Venture capital firm Paradigm has criticized the United States Securities and Exchange Commission (SEC) for avoiding traditional rulemaking procedures in its current legal action against the cryptocurrency exchange Binance.
In a statement issued on Friday, September 29, Paradigm stated that the SEC is attempting to circumvent the established rulemaking process by using the allegations in its complaint to change the law.
Paradigm firmly believes that the SEC is exceeding its regulatory boundaries and further states that it vehemently opposes this tactic.
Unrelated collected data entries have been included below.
(** [evictLeastFrequent] on a linked part that holds a node: the first
    node of the [minFreq_] list leaves the main structure. *)
Lemma evictLeastFrequent_spec s :
  linked s → mainCache_ s ≠ ∅ →
  ∃ n, mainCache_ s !! key_ n = Some n
       ∧ mainCache_ (evictLeastFrequent s) = delete (key_ n) (mainCache_ s)
       ∧ capacity_ (evictLeastFrequent s) = capacity_ s
       ∧ linked (evictLeastFrequent s).
Proof.
  intros Hs Hne.
  destruct (linked_minFreq s Hs Hne) as [lm Hlm].
  destruct (linked_list s Hs _ lm Hlm) as (Hlmne & Hnd & Hin).
  destruct lm as [|n rest]; [done|].
  destruct (Hin n ltac:(by left)) as [Hn Hnc].
  exists n. split; [done|].
  unfold evictLeastFrequent.
  destruct (decide (size (freqMap_ s) = 0%nat)) as [Hz|Hz].
  { exfalso. apply Hne. by apply linked_empty_freqMap. }
  rewrite Hlm.
  set (s1 := if bool_decide (ghostCapacity_ s ≤ Z.of_nat (size (ghostCache_ s)))
             then removeOldestGhost s else s).
  simpl. split; [done|]. split; [by unfold s1; case_bool_decide;
    [unfold removeOldestGhost; destruct (ghost_ s)|]|].
  apply NoDup_cons in Hnd as [Hnrest Hnd].
  assert (Hrk : ∀ m, m ∈ rest → key_ n ≠ key_ m).
  { intros m Hm Hk. apply Hnrest. rewrite Hk. by apply list_elem_of_fmap_2. }
  assert (Hrin : ∀ m, m ∈ rest →
            mainCache_ s !! key_ m = Some m ∧ accessCount_ m = minFreq_ s).
  { intros m Hm. apply Hin. by right. }
  clear Hnrest Hin.
  set (fm := match rest with
             | [] => delete (minFreq_ s) (freqMap_ s)
             | _ :: _ => <[minFreq_ s := rest]> (freqMap_ s)
             end).
  assert (Hfm : ∀ g, fm !! g =
    if decide (g = minFreq_ s)
    then match rest with [] => None | m :: l => Some (m :: l) end
    else freqMap_ s !! g).
  { intros g. unfold fm. destruct (decide (g = minFreq_ s)) as [->|Hg].
    - destruct rest; [by rewrite lookup_delete_eq|by rewrite lookup_insert_eq].
    - destruct rest;
        [by rewrite lookup_delete_ne by done|by rewrite lookup_insert_ne by done]. }
  split; simpl.
  - intros g lg. rewrite Hfm.
    destruct (decide (g = minFreq_ s)) as [->|Hg].
    + destruct rest as [|m0 l0] eqn:Hrest; [done|]. intros [= <-].
      split; [done|]. split; [done|]. intros m Hm.
      destruct (Hrin m Hm) as [Hmm Hmc]. split; [|done].
      rewrite lookup_delete_ne; [done|]. by apply Hrk.
    + intros Hlg. destruct (linked_list s Hs g lg Hlg) as (Hne' & Hnd' & Hin').
      split; [done|]. split; [done|]. intros m Hm.
      destruct (Hin' m Hm) as [Hmm Hmc]. split; [|done].
      rewrite lookup_delete_ne; [done|]. intros Hk.
      rewrite <- Hk, Hn in Hmm. injection Hmm as <-. lia.
  - intros key m. destruct (decide (key = key_ n)) as [->|Hk].
    + by rewrite lookup_delete_eq.
    + rewrite lookup_delete_ne by done. intros Hm.
      destruct (linked_index s Hs key m Hm) as (Hkm & lk & Hlk & Hmlk).
      split; [done|]. rewrite Hfm.
      destruct (decide (accessCount_ m = minFreq_ s)) as [He|He]; [|eauto].
      rewrite He, Hlm in Hlk. injection Hlk as <-.
      apply elem_of_cons in Hmlk as [->|Hmr]; [done|].
      destruct rest as [|m0 l0]; [by apply elem_of_nil in Hmr|]. eauto.
  - intros Hne'. destruct rest as [|m0 l0] eqn:Hrest.
    + destruct (first_key fm) as [g|] eqn:Hfk; simpl.
      * by apply first_key_elem.
      * exfalso. apply Hne'. apply map_eq. intros key. rewrite lookup_empty.
        destruct (decide (key = key_ n)) as [->|Hk];
          [by rewrite lookup_delete_eq|].
        rewrite lookup_delete_ne by done.
        destruct (mainCache_ s !! key) as [m|] eqn:Hm; [|done].
        destruct (linked_index s Hs key m Hm) as (Hkm & lk & Hlk & Hmlk).
        assert (Hfmk : fm !! accessCount_ m = Some lk).
        { rewrite Hfm. destruct (decide (accessCount_ m = minFreq_ s)) as [He|He];
            [|done]. rewrite He, Hlm in Hlk. injection Hlk as <-.
          apply elem_of_cons in Hmlk as [->|Hmr]; [done|].
          by apply elem_of_nil in Hmr. }
        unfold first_key in Hfk.
        destruct ((map_to_list fm).*1) as [|h hs] eqn:Hl; [|done].
        apply fmap_nil_inv in Hl. apply map_to_list_empty_iff in Hl.
        by rewrite Hl in Hfmk.
    + rewrite Hfm, decide_True by done. eauto.
Qed.

Lemma linked_evictLeastFrequent s : linked s → linked (evictLeastFrequent s).
Proof.
  intros Hs. destruct (decide (mainCache_ s = ∅)) as [He|Hne].
  - unfold evictLeastFrequent.
    destruct (decide (size (freqMap_ s) = 0%nat)) as [Hz|Hz]; [done|].
    exfalso. apply Hz. apply map_size_empty_iff. apply map_eq. intros f.
    rewrite lookup_empty. destruct (freqMap_ s !! f) as [l|] eqn:Hl; [|done].
    destruct (linked_list s Hs f l Hl) as (Hlne & _ & Hin).
    destruct l as [|n l]; [done|].
    destruct (Hin n ltac:(by left)) as [Hn _]. by rewrite He in Hn.
  - by destruct (evictLeastFrequent_spec s Hs Hne) as (m & _ & _ & _ & Hl).
Qed.

Lemma mainCache_evictLeastFrequent_subseteq key s :
  mainCache_ s !! key = None → mainCache_ (evictLeastFrequent s) !! key = None.
Proof.
  intros Hk. unfold evictLeastFrequent.
  destruct (decide (size (freqMap_ s) = 0%nat)); [done|].
  destruct (freqMap_ s !! minFreq_ s) as [[|m0 rest]|]; simpl; try done.
  apply lookup_delete_None. by right.
Qed.

Lemma linked_addNewNode key value s :
  linked s → mainCache_ s !! key = None → linked (addNewNode key value s).
Proof.
  intros Hs Hk. unfold addNewNode.
  set (s1 := if bool_decide (capacity_ s ≤ Z.of_nat (size (mainCache_ s)))
             then evictLeastFrequent s else s).
  assert (Hs1 : linked s1).
  { unfold s1. case_bool_decide; [by apply linked_evictLeastFrequent|done]. }
  assert (Hk1 : mainCache_ s1 !! key = None).
  { unfold s1. case_bool_decide;
      [by apply mainCache_evictLeastFrequent_subseteq|done]. }
  clearbody s1. clear Hs Hk s.
  set (n := mkArcNode key value 1).
  assert (Hfresh : ∀ f l m, freqMap_ s1 !! f = Some l → m ∈ l → key_ m ≠ key).
  { intros f l m Hl Hm Hkm.
    destruct (linked_list s1 Hs1 f l Hl) as (_ & _ & Hin).
    destruct (Hin m Hm) as [Hmm _]. by rewrite Hkm, Hk1 in Hmm. }
  split; simpl.
  - intros g lg. destruct (decide (g = 1)) as [->|Hg].
    + rewrite lookup_insert_eq. intros [= <-].
      split; [by destruct (default [] _)|].
      destruct (freqMap_ s1 !! 1) as [l1|] eqn:Hl1; simpl.
      * destruct (linked_list s1 Hs1 1 l1 Hl1) as (_ & Hnd & Hin). split.
        -- rewrite fmap_app. apply NoDup_app. split; [done|].
           split; [|apply NoDup_singleton].
           intros k Hkin. simpl. rewrite list_elem_of_singleton. intros ->.
           apply list_elem_of_fmap in Hkin as (m & Hkm & Hm).
           by apply (Hfresh 1 l1 m).
        -- intros m. rewrite elem_of_app, list_elem_of_singleton.
           intros [Hm| ->].
           ++ destruct (Hin m Hm) as [Hmm Hmc]. split; [|done].
              rewrite lookup_insert_ne; [done|]. intros Hkm.
              by apply (Hfresh 1 l1 m).
           ++ split; [by rewrite lookup_insert_eq|done].
      * split; [apply NoDup_singleton|].
        intros m. rewrite list_elem_of_singleton. intros ->.
        split; [by rewrite lookup_insert_eq|done].
    + rewrite lookup_insert_ne by done. intros Hlg.
      destruct (linked_list s1 Hs1 g lg Hlg) as (Hne & Hnd & Hin).
      split; [done|]. split; [done|]. intros m Hm.
      destruct (Hin m Hm) as [Hmm Hmc]. split; [|done].
      rewrite lookup_insert_ne; [done|]. intros Hkm.
      by apply (Hfresh g lg m).
  - intros key0 m. destruct (decide (key0 = key)) as [->|Hne].
    + rewrite lookup_insert_eq. intros [= <-]. split; [done|]. simpl.
      rewrite lookup_insert_eq. eexists. split; [done|].
      rewrite elem_of_app, list_elem_of_singleton. by right.
    + rewrite lookup_insert_ne by done. intros Hm.
      destruct (linked_index s1 Hs1 key0 m Hm) as (Hkm & lk & Hlk & Hmlk).
      split; [done|]. destruct (decide (accessCount_ m = 1)) as [He|He].
      * rewrite He in *. rewrite lookup_insert_eq, Hlk. simpl.
        eexists. split; [done|]. rewrite elem_of_app. by left.
      * rewrite lookup_insert_ne by done. eauto.
  - intros _. by rewrite lookup_insert_eq.
Qed.

Lemma linked_new capacity transformThreshold :
  linked (@ArcLfuPart_new Key _ _ Value capacity transformThreshold).
Proof. by split. Qed.

Lemma linked_put key value s : linked s → linked (put key value s).2.
Proof.
  intros Hs. unfold put. case_bool_decide; [done|].
  destruct (mainCache_ s !! key) as [n|] eqn:Hn; simpl.
  - destruct (linked_index s Hs key n Hn) as [Hk _]. subst key.
    by apply linked_updateExistingNode.
  - by apply linked_addNewNode.
Qed.

Lemma linked_get key value s : linked s → linked (get key value s).2.
Proof.
  intros Hs. unfold get.
  destruct (mainCache_ s !! key) as [n|] eqn:Hn; simpl; [|done].
  destruct (linked_index s Hs key n Hn) as [Hk _]. subst key.
  by apply linked_updateNodeFrequency.
Qed.

Lemma linked_checkGhost key s : linked s → linked (checkGhost key s).2.
Proof.
  intros Hs. unfold checkGhost. destruct (ghostCache_ s !! key); [|done].
  by apply linked_with_ghost.
Qed.

Lemma linked_increaseCapacity s : linked s → linked (increaseCapacity s).
Proof. apply linked_with_capacity. Qed.

Lemma linked_decreaseCapacity s : linked s → linked (decreaseCapacity s).2.
Proof.
  intros Hs. unfold decreaseCapacity. case_bool_decide; [done|]. simpl.
  apply linked_with_capacity.
  case_bool_decide; [by apply linked_evictLeastFrequent|done].
Qed.

(** Capacities: only [increaseCapacity] and [decreaseCapacity] move them. *)
Lemma capacity_evictLeastFrequent s :
  capacity_ (evictLeastFrequent s) = capacity_ s.
Proof.
  unfold evictLeastFrequent.
  destruct (decide (size (freqMap_ s) = 0%nat)); [done|].
  destruct (freqMap_ s !! minFreq_ s) as [[|m0 rest]|]; simpl; try done.
  case_bool_decide; [|done]. unfold removeOldestGhost. by destruct (ghost_ s).
Qed.

Lemma arclfu_capacity_put key value s : capacity_ (put key value s).2 = capacity_ s.
Proof.
  unfold put. case_bool_decide; [done|].
  destruct (mainCache_ s !! key); simpl; [done|].
  case_bool_decide; [apply capacity_evictLeastFrequent|done].
Qed.

Lemma arclfu_capacity_get key value s : capacity_ (get key value s).2 = capacity_ s.
Proof. unfold get. by destruct (mainCache_ s !! key). Qed.

Lemma arclfu_capacity_checkGhost key s : capacity_ (checkGhost key s).2 = capacity_ s.
Proof. unfold checkGhost. by destruct (ghostCache_ s !! key). Qed.

Lemma arclfu_decreaseCapacity_capacity s :
  0 ≤ capacity_ s < 2 ^ 64 →
  (decreaseCapacity s).1 = bool_decide (0 < capacity_ s)
  ∧ capacity_ (decreaseCapacity s).2 =
    if bool_decide (0 < capacity_ s) then capacity_ s - 1 else capacity_ s.
Proof.
  intros Hc. unfold decreaseCapacity. case_bool_decide as Hz.
  - by rewrite bool_decide_eq_false_2 by lia.
  - rewrite (bool_decide_eq_true_2 (0 < capacity_ s)) by lia.
    simpl. split; [done|].
    assert ((capacity_ (if bool_decide (Z.of_nat (size (mainCache_ s)) = capacity_ s)
                        then evictLeastFrequent s else s)) = capacity_ s) as ->.
    { case_bool_decide; [apply capacity_evictLeastFrequent|done]. }
    apply MachineIntFacts.to_size_t_small. lia.
Qed.

(** A shrink at full occupancy evicts. *)
Lemma arclfu_decreaseCapacity_evicts s :
  linked s → 0 < capacity_ s → Z.of_nat (size (mainCache_ s)) = capacity_ s →
  S (size (mainCache_ (decreaseCapacity s).2)) = size (mainCache_ s).
Proof.
  intros Hs Hc Hfull. unfold decreaseCapacity.
  rewrite bool_decide_eq_false_2 by lia.
  rewrite bool_decide_eq_true_2 by done. simpl.
  assert (Hne : mainCache_ s ≠ ∅).
  { intros He. rewrite He, map_size_empty in Hfull. simpl in Hfull. lia. }
  destruct (evictLeastFrequent_spec s Hs Hne) as (n & Hn & -> & _).
  rewrite map_size_delete, Hn.
  assert (size (mainCache_ s) ≠ 0%nat) by lia. lia.
Qed.

(** The ghost capacity is never written. *)
Lemma ghostCapacity_evictLeastFrequent s :
  ghostCapacity_ (evictLeastFrequent s) = ghostCapacity_ s.
Proof.
  unfold evictLeastFrequent.
  destruct (decide (size (freqMap_ s) = 0%nat)); [done|].
  destruct (freqMap_ s !! minFreq_ s) as [[|m0 rest]|]; simpl; try done.
  case_bool_decide; [|done]. unfold removeOldestGhost. by destruct (ghost_ s).
Qed.

Lemma ghostCapacity_put key value s :
  ghostCapacity_ (put key value s).2 = ghostCapacity_ s.
Proof.
  unfold put. case_bool_decide; [done|].
  destruct (mainCache_ s !! key); simpl; [done|].
  case_bool_decide; [apply ghostCapacity_evictLeastFrequent|done].
Qed.

Lemma ghostCapacity_get key value s :
  ghostCapacity_ (get key value s).2 = ghostCapacity_ s.
Proof. unfold get. by destruct (mainCache_ s !! key). Qed.

Lemma ghostCapacity_checkGhost key s :
  ghostCapacity_ (checkGhost key s).2 = ghostCapacity_ s.
Proof. unfold checkGhost. by destruct (ghostCache_ s !! key). Qed.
The SEC initiated legal action against Binance in June, alleging multiple securities law violations, including operating without the required registration as an exchange, broker-dealer, or clearing agency.
Screenshot of Paradigm’s amicus brief Source: Paradigm
In addition, Paradigm emphasized that the SEC has recently pursued similar cases against numerous cryptocurrency exchanges and expressed concern that the SEC’s posture “could fundamentally reshape our understanding of securities law in several crucial respects.”
In addition, Paradigm raised concerns about the deficiencies in the SEC’s application of the Howey test. The Howey test, which originated in a 1946 U.S. Supreme Court case involving citrus groves, is frequently used by the SEC to determine whether transactions satisfy the criteria for investment contracts and therefore fall under securities regulations.
In its amicus brief, Paradigm argued that many assets are actively marketed, purchased, and traded based on their potential for profit.
However, the SEC has consistently excluded them from classification as securities. In addition, the brief cited instances, such as gold, silver, and fine art, demonstrate that the mere potential for value appreciation does not automatically qualify their sale as a security transaction.